### EXERCISE DESCRIPTION
Your response should be every line of the data, written out exactly.

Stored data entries
== Segment start ==
(** [self.vector_db.get()['ids']] *)
Definition subscript_ids (result : option Chroma.GetResult)
  : M (list Chroma.ID) :=
  match result with
  | None => raise TypeError
  | Some r =>
      match Chroma.gr_ids r with
      | Some ids => mret ids
      | None => raise (KeyError "ids")
      end
  end.

Definition clear_all : M unit :=
  try_reraise (
    result ← vector_db_get;
    ids ← subscript_ids result;
    vector_db_delete ids;;
    modify (with_processed_files ∅);;
    _save_cache).

(** ** What the removal step does to the store *)

Definition from_file (file_path : string) (e : Chroma.Entry) : Prop :=
  Chroma.entry_metadata e !! "source_file" = Some (PStr file_path).

#[global] Instance from_file_dec file_path e : Decision (from_file file_path e).
Proof. unfold from_file. apply _. Defined.

Definition ids_from_file (file_path : string) (c : Chroma.Collection)
  : list Chroma.ID :=
  Chroma.entry_id <$> filter (from_file file_path) (Chroma.entries c).

(** The collection after [_remove_existing_documents file_path]. *)
Definition purged (file_path : string) (c : Chroma.Collection)
  : Chroma.Collection :=
  match ids_from_file file_path c with
  | [] => Chroma.logged c Chroma.CallGet
  | ids =>
      Chroma.mkCollection
        (filter (fun e => Chroma.entry_id e ∉ ids) (Chroma.entries c))
        (Chroma.uuid_counter c)
        (Chroma.calls c ++ [Chroma.CallGet; Chroma.CallDelete ids])
  end.

(** The state after the replace path of [process_document] has run to
    its end, for a file whose hash is [current_hash]. *)
Definition replaced (file_path current_hash : string) (docs : list Document)
    (w : World) : World :=
  let c := purged file_path (vector_db w) in
  let stamped := stamp current_hash file_path <$> docs in
  let ids := seq (Chroma.uuid_counter c) (length stamped) in
  let cache :=
    <[file_path := cache_record current_hash (length stamped)
                     (now_isoformat w)]> (processed_files w) in
  mkWorld (files w) (Some (JsonOf cache)) cache
    (Chroma.mkCollection
       (Chroma.entries c ++ zip_with Chroma.new_entry ids stamped)
       (Chroma.uuid_counter c + length stamped)
       (Chroma.calls c ++ [Chroma.CallAdd stamped]))
    (now_isoformat w).

(** [file_info.get('hash') == current_hash] for the cache of [w]. *)
Definition cached (file_path current_hash : string) (w : World) : Prop :=
  default ∅ (processed_files w !! file_path) !! "hash"
  = Some (PStr current_hash).

#[global] Instance cached_dec file_path current_hash w :
  Decision (cached file_path current_hash w).
Proof. unfold cached. apply _. Defined.

(** The entries of the store that belong to a file. *)
Definition entries_of (file_path : string) (w : World) : list Chroma.Entry :=
  filter (from_file file_path) (Chroma.entries (vector_db w)).



Definition bytes_of_string (s : string) : list byte :=
  map byte_of_ascii (list_ascii_of_string s).

(** ** Sample states

    A store directory that was just created, one document on disk, and
    the chunks the splitter made of it. *)
Module Sample.

Definition fresh_store : Chroma.Collection := Chroma.mkCollection [] 0 [].

Definition chunk (text : string) (page : Z) : Document :=
  mkDocument text {[ "page" := PInt page ]}.

Definition chunks : list Document :=
  [ chunk "Retrieval augmented" 0; chunk "generation" 1 ].

(** Before the manager is constructed: no cache file yet. *)
Definition initial : World :=
  mkWorld {[ "doc.pdf" := bytes_of_string "%PDF-1.4 first" ]}
          None ∅ fresh_store "2024-05-01T10:00:00".

(** After [__init__] has loaded the cache. *)
Definition loaded : World := (_load_cache initial).2.

(** After ["doc.pdf"] has been processed once. *)
Definition ingested : World := (process_document "doc.pdf" chunks loaded).2.

(** The file is rewritten and the clock moves on. *)
Definition edited : World :=
  mkWorld {[ "doc.pdf" := bytes_of_string "%PDF-1.4 second" ]}
          (cache_file ingested) (processed_files ingested)
          (vector_db ingested) "2024-05-02T09:30:00".

(** After [clear_all] on the ingested state. *)
Definition cleared : World := (clear_all ingested).2.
== Segment end ==
### ANSWER TO THIS EXERCISE
(** [self.vector_db.get()['ids']] *)
Definition subscript_ids (result : option Chroma.GetResult)
  : M (list Chroma.ID) :=
  match result with
  | None => raise TypeError
  | Some r =>
      match Chroma.gr_ids r with
      | Some ids => mret ids
      | None => raise (KeyError "ids")
      end
  end.

Definition clear_all : M unit :=
  try_reraise (
    result ← vector_db_get;
    ids ← subscript_ids result;
    vector_db_delete ids;;
    modify (with_processed_files ∅);;
    _save_cache).

(** ** What the removal step does to the store *)

Definition from_file (file_path : string) (e : Chroma.Entry) : Prop :=
  Chroma.entry_metadata e !! "source_file" = Some (PStr file_path).

#[global] Instance from_file_dec file_path e : Decision (from_file file_path e).
Proof. unfold from_file. apply _. Defined.

Definition ids_from_file (file_path : string) (c : Chroma.Collection)
  : list Chroma.ID :=
  Chroma.entry_id <$> filter (from_file file_path) (Chroma.entries c).

(** The collection after [_remove_existing_documents file_path]. *)
Definition purged (file_path : string) (c : Chroma.Collection)
  : Chroma.Collection :=
  match ids_from_file file_path c with
  | [] => Chroma.logged c Chroma.CallGet
  | ids =>
      Chroma.mkCollection
        (filter (fun e => Chroma.entry_id e ∉ ids) (Chroma.entries c))
        (Chroma.uuid_counter c)
        (Chroma.calls c ++ [Chroma.CallGet; Chroma.CallDelete ids])
  end.

(** The state after the replace path of [process_document] has run to
    its end, for a file whose hash is [current_hash]. *)
Definition replaced (file_path current_hash : string) (docs : list Document)
    (w : World) : World :=
  let c := purged file_path (vector_db w) in
  let stamped := stamp current_hash file_path <$> docs in
  let ids := seq (Chroma.uuid_counter c) (length stamped) in
  let cache :=
    <[file_path := cache_record current_hash (length stamped)
                     (now_isoformat w)]> (processed_files w) in
  mkWorld (files w) (Some (JsonOf cache)) cache
    (Chroma.mkCollection
       (Chroma.entries c ++ zip_with Chroma.new_entry ids stamped)
       (Chroma.uuid_counter c + length stamped)
       (Chroma.calls c ++ [Chroma.CallAdd stamped]))
    (now_isoformat w).

(** [file_info.get('hash') == current_hash] for the cache of [w]. *)
Definition cached (file_path current_hash : string) (w : World) : Prop :=
  default ∅ (processed_files w !! file_path) !! "hash"
  = Some (PStr current_hash).

#[global] Instance cached_dec file_path current_hash w :
  Decision (cached file_path current_hash w).
Proof. unfold cached. apply _. Defined.

(** The entries of the store that belong to a file. *)
Definition entries_of (file_path : string) (w : World) : list Chroma.Entry :=
  filter (from_file file_path) (Chroma.entries (vector_db w)).



Definition bytes_of_string (s : string) : list byte :=
  map byte_of_ascii (list_ascii_of_string s).

(** ** Sample states

    A store directory that was just created, one document on disk, and
    the chunks the splitter made of it. *)
Module Sample.

Definition fresh_store : Chroma.Collection := Chroma.mkCollection [] 0 [].

Definition chunk (text : string) (page : Z) : Document :=
  mkDocument text {[ "page" := PInt page ]}.

Definition chunks : list Document :=
  [ chunk "Retrieval augmented" 0; chunk "generation" 1 ].

(** Before the manager is constructed: no cache file yet. *)
Definition initial : World :=
  mkWorld {[ "doc.pdf" := bytes_of_string "%PDF-1.4 first" ]}
          None ∅ fresh_store "2024-05-01T10:00:00".

(** After [__init__] has loaded the cache. *)
Definition loaded : World := (_load_cache initial).2.

(** After ["doc.pdf"] has been processed once. *)
Definition ingested : World := (process_document "doc.pdf" chunks loaded).2.

(** The file is rewritten and the clock moves on. *)
Definition edited : World :=
  mkWorld {[ "doc.pdf" := bytes_of_string "%PDF-1.4 second" ]}
          (cache_file ingested) (processed_files ingested)
          (vector_db ingested) "2024-05-02T09:30:00".

(** After [clear_all] on the ingested state. *)
Definition cleared : World := (clear_all ingested).2.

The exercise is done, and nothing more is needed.